Exercise-induced compartment syndrome in the foot is a rare condition, and the available literature documenting such cases is limited. As of the writing of this article, few case reports have been identified [[1], [2], [3], [4], [5], [6], [7], [8], [9], [10]]. This report represents the first documented case of exercise-induced compartment syndrome in Colombia. In our case, the time elapsed between the initial visit to the emergency department and the surgical intervention was 48 h, which falls within the range reported in other studies, ranging from 19 h to 8 months [2,3,5]. It is worth noting that the latter study described a patient with a chronic presentation of this condition.

The diagnosis of exercise-induced compartment syndrome in the foot is challenging due to the variability in clinical presentations, ranging from acute pain to chronic and intermittent pain associated with exercise. Furthermore, unlike traumatic compartment syndrome, there is typically no neurovascular compromise evident during physical examination. The characteristic sign is the presence of tense and painful edema over the medial compartment of the foot. The gold standard for diagnosis is the measurement of intracompartmental pressure exceeding 30 mmHg.
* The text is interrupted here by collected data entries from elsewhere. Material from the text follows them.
(** Module [m] is [fm], enabled. *)
Definition registered (m : module) (fm : flat_module) : Prop :=
  m_enable m = true ∧ (m_opt_line m, fm) ∈ flat_modules ∧ m_n_col m = Z.of_nat (fm_cols fm).

Definition record_of (e : env) (fm : flat_module) : list Z :=
  match fm_read fm e with Record_ r => r | _ => [] end.

Lemma flat_modules_names : NoDup (flat_modules.*1) ∧ Forall (λ o, (BAR ∉ o) ∧ (COLON ∉ o)) (flat_modules.*1).
Proof. split; apply (bool_decide_unpack _); by vm_compute. Qed.

Lemma registered_collect e m fm : registered m fm → data_collect e (set_record [] m) = Some (fm_read fm e).
Proof.
  intros (_ & Hin & _). unfold data_collect. change (m_opt_line (set_record [] m)) with (m_opt_line m).
  rewrite (proj1 (elem_of_list_to_map flat_modules _ _ (proj1 flat_modules_names)) Hin). done.
Qed.

Lemma no_fault_record e fm r : fm ∈ flat_modules.*2 → fm_read fm e = r → r ≠ Fault.
Proof.
  intros Hin <-. revert fm Hin. apply Forall_forall. simpl.
  repeat constructor; simpl; intros H; unfold read_stat_pcsw, read_mem_stats, read_vmstat_swap, read_vmstat_vmevent,
    read_vmstat_numabalance, read_cpu_stats, read_tcp_stats, read_udp_stats, read_stat_tcpx, with_file in H;
    repeat case_match; done.
Qed.

Lemma collect_record_registered e mods fms : Forall2 registered mods fms →
  collect_record (data_collect e) mods = Some (zip_with (λ m fm, set_record (record_of e fm) m) mods fms).
Proof.
  induction 1 as [|m fm mods fms Hm _ IH]; [done|]. cbn [collect_record zip_with].
  rewrite (registered_collect e m fm Hm). pose proof Hm as (-> & Hin & _).
  assert (fm ∈ flat_modules.*2) as Hfm by (by apply (list_elem_of_fmap_2 snd) in Hin).
  unfold record_of. destruct (fm_read fm e) eqn:Hr; simpl; rewrite ?IH; [done|done|].
  by apply (no_fault_record e fm Fault) in Hfm.
Qed.

(** The values are small enough for the formats. *)
Definition printable (e : env) (fm : flat_module) : Prop := Forall (λ v, v < 2 ^ 63) (fm_values fm e).

Lemma record_of_text e fm : printable e fm →
  record_of e fm = [] ∨ record_of e fm = fmt_vals (fm_values fm e).
Proof.
  intros Hp. unfold record_of. destruct (fm_read fm e) as [|r|] eqn:Hr; [by left| |by left].
  right. by apply (@flat_record _ _ (fm_flat fm)).
Qed.

Lemma record_of_bar e fm : printable e fm → BAR ∉ record_of e fm.
Proof.
  intros Hp. destruct (record_of_text e fm Hp) as [->| ->]; [apply not_elem_of_nil|].
  apply fmt_vals_notin; [apply (@flat_u64 _ _ (fm_flat fm))|done|unfold BAR; lia].
Qed.

Lemma convert_flat e fm r : (0 < fm_cols fm)%nat → printable e fm → fm_read fm e = Record_ r →
  convert_record_to_array (Z.of_nat (fm_cols fm)) (record_of e fm) = fm_values fm e.
Proof.
  intros Hc Hp Hr. unfold record_of. rewrite Hr, (@flat_record _ _ (fm_flat fm) e r Hr Hp).
  change (@flat_values _ _ (fm_flat fm) e) with (fm_values fm e).
  pose proof (@flat_length _ _ (fm_flat fm) e) as Hl. change (length (fm_values fm e) = fm_cols fm) in Hl.
  pose proof (@flat_u64 _ _ (fm_flat fm) e) as Hu. change (Forall is_u64 (fm_values fm e)) in Hu.
  destruct (fm_values fm e) as [|v vals]; [simpl in Hl; lia|].
  rewrite tsar_record_roundtrip by (done || lia). rewrite Nat2Z.id. apply take_ge. lia.
Qed.

Lemma collected_mods e mods fms : Forall2 registered mods fms → Forall (printable e) fms →
  let ms := zip_with (λ m fm, set_record (record_of e fm) m) mods fms in
  Forall mod_ok ms ∧ m_opt_line <$> ms = m_opt_line <$> mods ∧
  ∀ junk, stale junk <$> ms = stale junk <$> mods.
Proof.
  induction 1 as [|m fm mods fms Hm _ IH]; intros Hp; [done|]. apply Forall_cons in Hp as [Hp0 Hp].
  destruct (IH Hp) as (IH1 & IH2 & IH3). cbv zeta. cbn [zip_with]. rewrite !fmap_cons. split; [|split].
  - constructor; [|done]. destruct Hm as (_ & Hin & _).
    apply (list_elem_of_fmap_2 fst) in Hin. simpl in Hin.
    pose proof (proj2 flat_modules_names) as Hf. rewrite Forall_forall in Hf.
    destruct (Hf _ Hin) as [Hb Hc]. split; [done|]. split; [done|]. by apply record_of_bar.
  - rewrite IH2. by destruct m.
  - intros junk. rewrite fmap_cons, IH3. f_equal. destruct Hm as (He & _). unfold stale. destruct m. simpl in *.
    by rewrite He.
Qed.

(** C34: what the collectors read is what the statistics are computed from, for
    the nine modules [--pcsw], [--mem], [--swap], [--vmevent], [--numabalance],
    [--cpu], [--tcp], [--udp] and [--tcpx] (see [flat_modules]): when any of
    them are enabled and run, the values found are below 2^63, the records are
    written as a line of the data file, and the line is read back by a process
    whose modules held anything else, then every module whose collector
    succeeded has, converted to its array, exactly the values its collector
    found, and the others have an empty record. Proved against the interface of
    the collectors. *)
Theorem tsar_collect_line e t mods fms junk l :
  0 ≤ t < 2 ^ 63 → Forall2 registered mods fms → Forall (printable e) fms →
  Forall (λ fm, 0 < fm_cols fm)%nat fms → NoDup (m_opt_line <$> mods) →
  (∃ ms, collect_record (data_collect e) mods = Some ms ∧ output_file t ms = Line l) →
  ∃ back, read_line_to_module_record l (stale junk <$> mods) = (back, t) ∧
    Forall2 (λ b fm, match fm_read fm e with
                     | Record_ _ => convert_record_to_array (m_n_col b) (m_record b) = fm_values fm e
                     | _ => m_record b = []
                     end) back fms.
Proof.
  intros Ht Hreg Hp Hcols Hnd (ms & Hms & Hl). rewrite (collect_record_registered e mods fms Hreg) in Hms.
  destruct (collected_mods e mods fms Hreg Hp) as (Hok & Hopt & Hst). cbv zeta in *. injection Hms as Hms.
  rewrite Hms in *. exists ms. rewrite <-Hst. split; [apply line_roundtrip; [done..|by rewrite Hopt|done]|].
  subst ms. clear Hl Hnd Hok Hopt Hst.
  induction Hreg as [|m fm mods fms (He & _ & Hn) _ IH]; cbn [zip_with]; [constructor|].
  apply Forall_cons in Hp as [Hp0 Hp], Hcols as [Hc0 Hcols].
  constructor; [|by apply IH]. change (m_n_col (set_record (record_of e fm) m)) with (m_n_col m).
  change (m_record (set_record (record_of e fm) m)) with (record_of e fm). rewrite Hn.
  destruct (fm_read fm e) as [|r|] eqn:Hr; [by unfold record_of; rewrite Hr| |by unfold record_of; rewrite Hr].
  by eapply convert_flat.
Qed.

(** ** What the kernel prints

    A file of named numbers: a name, the separator [sep], blanks, the number
    and a unit. *)

Record entry := Entry { e_name : list Z; e_blanks : nat; e_val : Z; e_unit : list Z }.
Definition entry_line (sep : Z) (x : entry) : list Z :=
  e_name x ++ sep :: replicate (e_blanks x) 32 ++ fmt_llu (e_val x) ++ e_unit x.
Definition entry_ok (sep : Z) (n : nat) (x : entry) : Prop :=
  (sep ∉ e_name x) ∧ is_u64 (e_val x) ∧ no_digit (e_unit x) ∧
  (10 ∉ entry_line sep x) ∧ (0 ∉ entry_line sep x) ∧ (length (entry_line sep x) < n)%nat.
Definition entries_text (sep : Z) (xs : list entry) : list Z :=
  concat ((λ l, l ++ [10]) <$> (entry_line sep <$> xs)).

(** The number of a name: that of the last line with the name, and [old] if the
    file does not have it. *)
Fixpoint entry_val (name : list Z) (xs : list entry) (old : Z) : Z :=
  match xs with
  | [] => old
  | x :: xs' => entry_val name xs' (if decide (e_name x = name) then e_val x else old)
  end.

(** A key of the table is a name with its separator, and the scan starts behind
    it, or at it if it is a blank. *)
Definition key_ok (sep : Z) (k : key) : Prop :=
  last k.1.1 = Some sep ∧ (sep ∉ removelast k.1.1) ∧
  (k.1.2 = length k.1.1 ∨ sep = 32 ∧ k.1.2 = (length k.1.1 - 1)%nat).
Definition key_name (k : key) : list Z := removelast k.1.1.

Lemma scan_ull_blanks k v s : is_u64 v → no_digit s →
  scan_ull (replicate k 32 ++ fmt_llu v ++ s) = Some (v, s).
Proof.
  intros Hv Hs. assert (at_number (fmt_llu v ++ s) = true) as Hn by (apply at_number_digits; apply Hv).
  assert (at_number (replicate k 32 ++ fmt_llu v ++ s) = true ∧
    strtoull (replicate k 32 ++ fmt_llu v ++ s) = (v, s)) as [H1 H2].
  { induction k as [|k [IH1 IH2]]; [split; [done|by apply strtoull_fmt]|].
    split; [exact IH1|]. change (replicate (S k) 32 ++ fmt_llu v ++ s)
      with (32 :: replicate k 32 ++ fmt_llu v ++ s). by rewrite strtoull_blank. }
  unfold scan_ull. by rewrite H1, H2.
Qed.

Section keyed.
Context (sep : Z).

Lemma key_word k : key_ok sep k → k.1.1 = key_name k ++ [sep].
Proof.
  intros (Hl & _). unfold key_name. apply last_Some in Hl as [l Hl]. rewrite Hl. by rewrite removelast_last.
Qed.

(** A line of the file stores its number in the field of its name. *)
Lemma keys_line_entry tbl n x : ∀ st,
  Forall (key_ok sep) tbl → NoDup (key_name <$> tbl) → entry_ok sep n x →
  (∀ k, k ∈ tbl → key_name k = e_name x → keys_line tbl (entry_line sep x ++ [10]) st = <[k.2 := e_val x]> st) ∧
  (e_name x ∉ key_name <$> tbl → keys_line tbl (entry_line sep x ++ [10]) st = st).
Proof.
  intros st Hk Hnd Hx. pose proof Hx as (Hsep & Hv & Hu & _).
  set (line := entry_line sep x ++ [10]).
  assert (line = e_name x ++ sep :: replicate (e_blanks x) 32 ++ fmt_llu (e_val x) ++ e_unit x ++ [10]) as Hline.
  { subst line. unfold entry_line. by rewrite <-!app_assoc, <-app_comm_cons, <-!app_assoc. }
  assert (no_digit (e_unit x ++ [10])) as Hu' by (by destruct (e_unit x)).
  induction Hk as [|k tbl Hk0 Hk IH]; [split; [by intros k ?%not_elem_of_nil|done]|].
  rewrite fmap_cons in Hnd. apply NoDup_cons in Hnd as [Hni Hnd]. destruct (IH Hnd) as [IH1 IH2].
  pose proof (key_word k Hk0) as Hw. destruct k as [[w off] f]. cbn [fst snd] in Hw.
  destruct Hk0 as (_ & Hs & Hoff). cbn [fst snd] in Hs, Hoff. fold (key_name (w, off, f)) in Hs.
  cbn [keys_line]. destruct (decide (key_name (w, off, f) = e_name x)) as [Hname|Hname].
  - split; [|intros Hn; exfalso; apply Hn; rewrite <-Hname; apply list_elem_of_here].
    intros k Hin Hkn. apply elem_of_cons in Hin as [->|Hin].
    + rewrite Hw, Hname, Hline, (snoc_middle (e_name x) sep (_ ++ _)), is_prefix_app.
      assert (∃ j, drop off ((e_name x ++ [sep]) ++ replicate (e_blanks x) 32 ++ fmt_llu (e_val x) ++ e_unit x ++ [10])
        = replicate j 32 ++ fmt_llu (e_val x) ++ e_unit x ++ [10]) as [j ->].
      { rewrite Hname in Hw. destruct Hoff as [->|[-> ->]]; rewrite Hw.
        - exists (e_blanks x). apply drop_app_length.
        - exists (S (e_blanks x)). rewrite <-app_assoc. replace (length (e_name x ++ [32%Z]) - 1)%nat with (length (e_name x))
            by (rewrite length_app; simpl; lia). apply drop_app_length. }
      by rewrite scan_ull_blanks.
    + exfalso. apply Hni. rewrite Hname, <-Hkn. by apply list_elem_of_fmap_2.
  - assert (is_prefix w line = false) as Hp.
    { rewrite Hw, Hline. by apply is_prefix_word. }
    rewrite Hp. split; [|intros Hn; apply IH2; intros Hin; apply Hn; by apply list_elem_of_further].
    intros k Hin Hkn. apply elem_of_cons in Hin as [->|Hin]; [done|]. by apply IH1.
Qed.

(** The file as a whole: the field of a key is the number of its name. *)
Lemma keys_lines_entries tbl n xs k : ∀ st,
  Forall (key_ok sep) tbl → NoDup (key_name <$> tbl) → NoDup (tbl.*2) → Forall (entry_ok sep n) xs →
  k ∈ tbl → (k.2 < length st)%nat →
  nth k.2 (keys_lines tbl ((λ l, l ++ [10]) <$> (entry_line sep <$> xs)) st) 0
  = entry_val (key_name k) xs (nth k.2 st 0).
Proof.
  intros st Hk Hnd Hf Hxs Hin. revert st.
  induction Hxs as [|x xs Hx Hxs IH]; intros st Hst; [done|]. rewrite !fmap_cons.
  unfold keys_lines. cbn [foldl].
  fold (keys_lines tbl ((λ l, l ++ [10]) <$> (entry_line sep <$> xs)) (keys_line tbl (entry_line sep x ++ [10]) st)).
  rewrite IH by (done || by rewrite keys_line_length). cbn [entry_val].
  destruct (keys_line_entry tbl n x st Hk Hnd Hx) as [H1 H2]. f_equal. case_decide as Hname.
  - rewrite (H1 k Hin (eq_sym Hname)). by apply nth_lookup_Some, list_lookup_insert_eq.
  - destruct (decide (e_name x ∈ key_name <$> tbl)) as [Ht|Ht]; [|by rewrite H2].
    apply list_elem_of_fmap in Ht as (k' & Hk' & Hin'). rewrite (H1 k' Hin' (eq_sym Hk')), !nth_lookup.
    rewrite list_lookup_insert_ne; [done|]. intros Heq. apply Hname. rewrite Hk'. f_equal.
    apply list_elem_of_lookup in Hin as [i Hi], Hin' as [j Hj].
    assert (i = j) as ->; [|congruence].
    apply (NoDup_lookup (tbl.*2) _ _ k.2 Hf); rewrite list_lookup_fmap; [by rewrite Hi|by rewrite Hj, <-Heq].
Qed.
Unfortunately, intracompartmental pressure (ICP) measuring devices are not readily available in Colombia, and thus the diagnosis relies on clinical presentation and imaging findings.

One of the first methods of ICP measurement consists of a needle introduced into the compartment and connected to a column filled partly with saline and partly with air. ICP is measured with an attached manometer to inject air into the tubing and flatten the meniscus between saline and the air. Other methods of non-invasive pressure measurement of the compartment are being developed; the most researched methods include quantitative measurement of tissue hardness, measurement of local oxygenation by reflection of radiation in the near part of the infrared spectrum, and the use of ultrasound [11].
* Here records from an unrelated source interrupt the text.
Lemma put_some l st : (length l ≤ length st)%nat → put l st = Some (l ++ drop (length l) st).
Proof. intros H. unfold put. by rewrite (proj2 (Nat.leb_le _ _)). Qed.

Lemma st_cols_custom conf infos : ∀ pre cur st, length pre = length infos → length cur = length infos →
  length st = length infos → st_cols conf true infos pre cur st = Some (pre, st, true).
Proof.
  induction infos as [|i infos IH]; intros [|p pre] [|c cur] [|s st] H1 H2 H3; simpl in *; try lia; [done|].
  by rewrite IH by lia.
Qed.

(** A module with a callback reads a record of one item. *)
Lemma collect_callback conf f m v vals pre old st' :
  print_tail conf = false → m_enable m = true → m_n_item m = 1 → zlen (m_info m) = m_n_col m →
  m_pre_array m = Some pre → m_cur_array m = Some old → m_pre_flag m = true →
  m_record m = fmt_vals (v :: vals) → m_n_col m = zlen (v :: vals) → zlen old = m_n_col m →
  zlen pre = m_n_col m → zlen (m_st_array m) = m_n_col m → Forall is_u64 (v :: vals) →
  f (m_st_array m) pre (v :: vals) (print_interval conf) = Some st' → length st' = length (m_st_array m) →
  ∃ m' w, collect_record_stat conf (λ _, Some f) [m] = Some ([m'], true, w) ∧
    m_pre_array m' = Some (v :: vals) ∧ m_st_flag m' = true ∧
    m_st_array m' = st'.
Proof.
  intros Ht He Hit Hinfo Hpre Hcur Hpf Hr Hn Hold Hpl Hst Hu Hown Hf.
  rewrite collect_one, (collect_module_one _ _ _ v vals old) by done. rewrite Hpf.
  unfold set_st_record. rewrite Ht. cbn [m_pre_array m_cur_array m_n_item m_n_col m_st_array m_info with_items with_arrays with_flags].
  rewrite Hpre. cbn [mbind option_bind]. unfold zlen in *. simpl st_items.
  rewrite Hn, Nat2Z.id, !slice_some, !take_ge, !drop_ge by (simpl in *; lia).
  cbn [mbind option_bind]. rewrite Hown. cbn [mbind option_bind].
  rewrite st_cols_custom by (rewrite ?Hf; simpl in *; lia). simpl. rewrite app_nil_r, ?app_nil_r.
  eexists _, _. split; [done|]. done.
Qed.

(** The module [--cpu] between two samples; [pre] are its columns then. *)
Record cpu_ready (m : module) (pre old : list Z) : Prop := {
  cr_enable : m_enable m = true; cr_opt : m_opt_line m = lit "--cpu"; cr_item : m_n_item m = 1;
  cr_col : m_n_col m = 10; cr_info : zlen (m_info m) = 10; cr_flag : m_pre_flag m = true;
  cr_pre : m_pre_array m = Some pre ∧ zlen pre = 10 ∧ Forall is_u64 pre;
  cr_cur : m_cur_array m = Some old ∧ zlen old = 10;
  cr_st : zlen (m_st_array m) = 10;
}.

Lemma not_back n pre cur : Forall2 Z.le (take n pre) (take n cur) → ¬ Exists (λ '(p, c), c < p) (take n (zip pre cur)).
Proof.
  intros H. rewrite Exists_exists. intros ([p c] & Hin & Hlt).
  revert Hin. revert cur H. induction n as [|n IH] in pre |- *; intros cur H Hin; [by apply not_elem_of_nil in Hin|].
  destruct pre as [|p' pre], cur as [|c' cur]; try by apply not_elem_of_nil in Hin.
  simpl in *. apply Forall2_cons in H as [H0 H]. apply elem_of_cons in Hin as [[= <- <-]|Hin]; [lia|]. by eapply IH.
Qed.

(** The part of [total] that column [i] has grown by, in percent. *)
Definition grown_part (pre cur : list Z) (total : Z) (i : nat) : double :=
  ddiv (dmul (of_int (nth i cur 0 - nth i pre 0)) (of_int 100)) (of_int total).
(** The shares of a sample: user, system, waiting, both interrupts, in use
    (neither idle, waiting nor stolen), nice, stolen and guest time. *)
Definition mode_shares (pre cur : list Z) (total : Z) : list double :=
  let part := grown_part pre cur total in
  [part 0%nat; part 1%nat; part 2%nat; part 3%nat; part 4%nat;
   dsub (dsub (dsub (of_int 100) (part 5%nat)) (part 2%nat)) (part 7%nat);
   part 6%nat; part 7%nat; part 8%nat].
(** With a quota of more than one CPU, the shares of the quota. *)
Definition of_quota (quota n_cpus : Z) (x : double) : double :=
  if decide (1 < quota) then ddiv (dmul x (of_int n_cpus)) (of_int quota) else x.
It is important to note that delayed treatment can lead to significant sequelae, as demonstrated in the case reported by Park et al., where an 8-day delay in surgical intervention resulted in hypoesthesia in the medial foot region and a flexion deformity of the hallux [2]. Therefore, this case report aims to raise awareness among orthopedic surgeons practicing in developing countries, emphasizing the importance of clinical and imaging-based diagnosis to reduce diagnostic delays and enable timely treatment. Additionally, we provide a detailed account of the surgical procedure as a guide for specialists performing this surgery for the first time.

Conclusion

Although exercise-induced foot compartment syndrome is considered a rare condition, it should always be considered in cases of acute or chronic foot pain. The typical clinical presentation involves tense and painful edema in the medial compartment of the foot. Diagnosis can be confirmed through measurement of compartment pressure, if measurement of the compartment pressure isn't available, diagnosis should be made clinically. Prompt management is crucial to prevent potential complications or sequelae.

Declaration of competing interest

Authors state no conflicts of interest.